Armory recently sponsored the EXO Cloud Summit, where we gave Amar Zumkhawala a hello world demo of Spinnaker. If you've heard of Spinnaker but never seen it in action, this is a great opportunity to see it for the first time:
Here's the Transcript:
DROdio: Okay, so this is Daniel, Isaac, and Amar. Did I get that right? Okay. We’re at the Exo Cloud Summit in Aspen. And Amar was asking about Spinnaker. So to set the stage here, you are a technologist, but you’ve never used Spinnaker. You’ve heard a little bit about it.
Amar: Heard a little bit about it. I’ve seen Kubernetes and other orchestration systems. And I’ve said, “Hey, using me as a guinea pig, show me. Start from scratch and explain to me what this is and what you guys want to offer.”
DROdio: So this will be great because it’ll be an opportunity for anybody who’s in the same shoes as you are – which is many people – to really understand what Spinnaker is. Our guide will be Isaac today, our CTO and founder. So let’s get to it, man.
Isaac: Sure. Okay, so Spinnaker is a framework or a deployment tool that is focused on immutable infrastructure. So that’s something you already know and we discussed. And because it’s immutable, Spinnaker takes an infrastructure point of view of the world. So when you land on the Spinnaker homepage, literally, you’re searching infrastructure. You’re looking at it from infrastructure point of view. It does have a notion of applications. But really, applications are just servers and logical groupings of servers. I’ll just show you the Hello World server.
DROdio: And Isaac, when you said the Spinnaker homepage, can you describe this is an implementation of Spinnaker? How would you describe when you say the Spinnaker homepage? What is it that Amar is looking at?
Isaac: Sure. This is just kind of a summary of your infrastructure. Infrastructure here is relatively small. So you’re able to see bits of data here, things that have been recently changed in production. But if you were to look at Netflix, they do 4000 deployments a day, and they’re destroying the starting-up servers 4000 times a day.
Amar: So for me to get to here, I would download Spinnaker, stand up a server and run it. And then I would start putting in applications and other infrastructure. And then it would show up on this dashboard.
Isaac: You would actually start with no infrastructure because you haven’t done a deployment. So the way that Spinnaker deploys is a very specific way. You would start with a new application.

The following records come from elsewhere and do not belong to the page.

(** C9, as amended: a configuration error thrown by outer-HTML
    generation is caught by the same [catch] block as a page-render
    error.  Without an error handler it propagates.  A configured handler
    is invoked once with that error; when the handler returns normally,
    the result is the redirect it requested first, and the configuration
    error propagates if it requested none. *)
Theorem render_configuration_error_handling (settings : RawSettings) o w s d1
    init :
  normalizeSettings settings = inr s ->
  reduxInitialize s (initialize_arguments s o) = (d1, inr init) ->
  reaches_outer_html s o init ->
  entries_known (resolved_assets o init) = false ->
  (forall handler : Handler,
      onError s = Some handler ->
      completion
        (handler (ConfigurationError entries_required_message)
           (error_parameters init (parseLocation (opt_url o)))) = None) ->
  exists w',
    render settings o w =
      (w',
       match onError s with
       | None => inl (ConfigurationError entries_required_message)
       | Some handler =>
           match
             hd_error
               (redirect_calls
                  (handler (ConfigurationError entries_required_message)
                     (error_parameters init (parseLocation (opt_url o)))))
           with
           | Some to =>
               inr (RedirectResult
                      (normalizeRedirect (parseLocation to) (basename s)))
           | None => inl (ConfigurationError entries_required_message)
           end
       end) /\
    handler_invocations (trace w') =
      (handler_invocations (trace w) +
       match onError s with Some _ => 1 | None => 0 end)%nat.
Proof.
  intros Hs Hi Hreach Ha Hc.
  rewrite (render_initializer_resolves _ _ _ _ _ _ Hs Hi).
  unfold try_catch.
  assert (forall rc meta,
             generateOuterHtml o (request_path o) init
               (read_protected_cookie s o) rc meta =
               inl (ConfigurationError entries_required_message)) as Hg.
  { intros rc meta. rewrite generateOuterHtml_outcome.
    unfold resolved_assets in Ha. by rewrite Ha. }
  destruct Hreach as [Hp|(Hp & d2 & page & Hr & Hd)].
  - rewrite (render_try_base _ _ _ _ _ _ _ Hp), Hg, render_catch_outcome.
    destruct (onError s) as [handler|] eqn:Hh.
    + cbv zeta. rewrite (Hc handler eq_refl).
      eexists. split; [reflexivity|].
      cbn [trace logged initialized].
      rewrite !handler_invocations_snoc. cbn [is_handler_call]. lia.
    + eexists. split; [reflexivity|].
      cbn [trace initialized].
      rewrite !handler_invocations_snoc. cbn [is_handler_call]. lia.
  - rewrite (render_try_page_resolves _ _ _ _ _ _ _ _ _ Hp Hr Hd), Hg,
      render_catch_outcome.
    destruct (onError s) as [handler|] eqn:Hh.
    + cbv zeta. rewrite (Hc handler eq_refl).
      eexists. split; [reflexivity|].
      cbn [trace logged page_rendered initialized].
      rewrite !handler_invocations_snoc. cbn [is_handler_call]. lia.
    + eexists. split; [reflexivity|].
      cbn [trace page_rendered initialized].
      rewrite !handler_invocations_snoc. cbn [is_handler_call]. lia.
Qed.
(** * Lab-report bulk-text parser of MediKeep (TestComponentBulkEntry.tsx)

    A shallow embedding of [parseText] and [enrichWithStandardizedTests]
    together with the part of JavaScript they run on: strings of UTF-16 code
    units, the backtracking regular-expression matcher with capture groups,
    [parseFloat] and IEEE-754 binary64 numbers. *)

From Stdlib Require Import String Ascii.
From Stdlib Require Import List NArith ZArith Bool Lia.
From Stdlib Require Import Floats.SpecFloat.
Import ListNotations.

Set Implicit Arguments.
Local Open Scope N_scope.

(** ** JavaScript strings *)

(** A JavaScript string is a sequence of UTF-16 code units. *)
Definition char16 := N.
Definition jsstring := list char16.

(** ASCII literals of the source, as code units. *)
Fixpoint str (s : string) : jsstring :=
  match s with
  | EmptyString => []
  | String a s' => N_of_ascii a :: str s'
  end.

Definition jsstring_eqb (a b : jsstring) : bool :=
  if list_eq_dec N.eq_dec a b then true else false.

Definition in_range (lo hi c : char16) : bool := ((lo <=? c) && (c <=? hi))%N.

(** ECMAScript LineTerminator: LF, CR, LS, PS. *)
Definition isLineTerminator (c : char16) : bool :=
  ((c =? 10) || (c =? 13) || (c =? 0x2028) || (c =? 0x2029))%N.

(** ECMAScript WhiteSpace and LineTerminator, the set of [\s] and of [trim]. *)
Definition isWhiteSpace (c : char16) : bool :=
  (in_range 9 13 c || (c =? 32) || (c =? 0xA0) || (c =? 0x1680)
   || in_range 0x2000 0x200A c || (c =? 0x2028) || (c =? 0x2029)
   || (c =? 0x202F) || (c =? 0x205F) || (c =? 0x3000) || (c =? 0xFEFF))%N.

Definition isDigit (c : char16) : bool := in_range 48 57 c.
Definition isUpper (c : char16) : bool := in_range 65 90 c.
Definition isLower (c : char16) : bool := in_range 97 122 c.

(** [\w], used by [\b]. *)
Definition isWordChar (c : char16) : bool :=
  (isLower c || isUpper c || isDigit c || (c =? 95))%N.

Fixpoint dropWhile (p : char16 -> bool) (s : jsstring) : jsstring :=
  match s with
  | [] => []
  | c :: t => if p c then dropWhile p t else s
  end.

(** [String.prototype.trimStart] and [String.prototype.trim]. *)
Definition trimStart (s : jsstring) : jsstring := dropWhile isWhiteSpace s.
Definition trim (s : jsstring) : jsstring :=
  rev (dropWhile isWhiteSpace (rev (dropWhile isWhiteSpace s))).

(** [String.prototype.toLowerCase].  ASCII letters are mapped as usual.  The
    only other code units whose lower-case form contains an ASCII letter are
    U+212A (Kelvin sign, to k) and U+0130 (to i followed by U+0307); every
    other code unit is left as it is, which changes nothing for the program:
    it only compares lower-cased text with ASCII keywords. *)
Definition toLowerCase1 (c : char16) : jsstring :=
  if isUpper c then [(c + 32)%N]
  else if (c =? 0x212A)%N then [107%N]
  else if (c =? 0x0130)%N then [105%N; 0x0307%N]
  else [c].

Definition toLowerCase (s : jsstring) : jsstring := flat_map toLowerCase1 s.

Fixpoint startsWith (s p : jsstring) : bool :=
  match p, s with
  | [], _ => true
  | a :: p', b :: s' => (a =? b)%N && startsWith s' p'
  | _ :: _, [] => false
  end.

(** [String.prototype.includes]. *)
Fixpoint includes (s p : jsstring) : bool :=
  startsWith s p ||
  match s with
  | [] => false
  | _ :: t => includes t p
  end.

(** [text.split('\n')]. *)
Fixpoint split_lines (s : jsstring) : list jsstring :=
  match s with
  | [] => [[]]
  | c :: t =>
      if (c =? 10)%N then [] :: split_lines t
      else match split_lines t with
           | l :: ls => (c :: l) :: ls
           | [] => [[c]]
           end
  end.

(** Truthiness of a possibly undefined string. *)
Definition truthy (o : option jsstring) : bool :=
  match o with
  | Some (_ :: _) => true
  | _ => false
  end.

(** ** Regular expressions *)

Module RegExp.

(** Members of a character class. *)
Inductive citem :=
| CChar (c : char16)
| CRange (lo hi : char16)
| CSpace                          (* \s *)
| CDigit.                         (* \d *)

Inductive cset :=
| Dot                             (* .  *)
| Class (neg : bool) (items : list citem).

Amar: Start with a new app. That’s my first step.
Isaac: Right. So we’ll start here. You give the application the name. Who’s the owner? Who created it? [unintelligible – 02:38] type and a few other things. One of the things are accounts. So one of the accounts we have is test account. That’s our AWS account, and then docker.io. So that’s where you push container. So I’m actually pushing to Amazon and Kubernetes with Spinnaker. And that’s a really important thing to note, that it deploys to multiple cloud targets, which is really its power. So it deploys to a bunch of different targets. And it’s flexible in that sense, so it doesn’t really lock you into a specific vendor. So you would add that application. I’ve already added the hello world one. Let’s see what that looks like now.
Amar: When we say not logged into a vendor, can you talk a little bit more about that? What kind of freedom am I getting here?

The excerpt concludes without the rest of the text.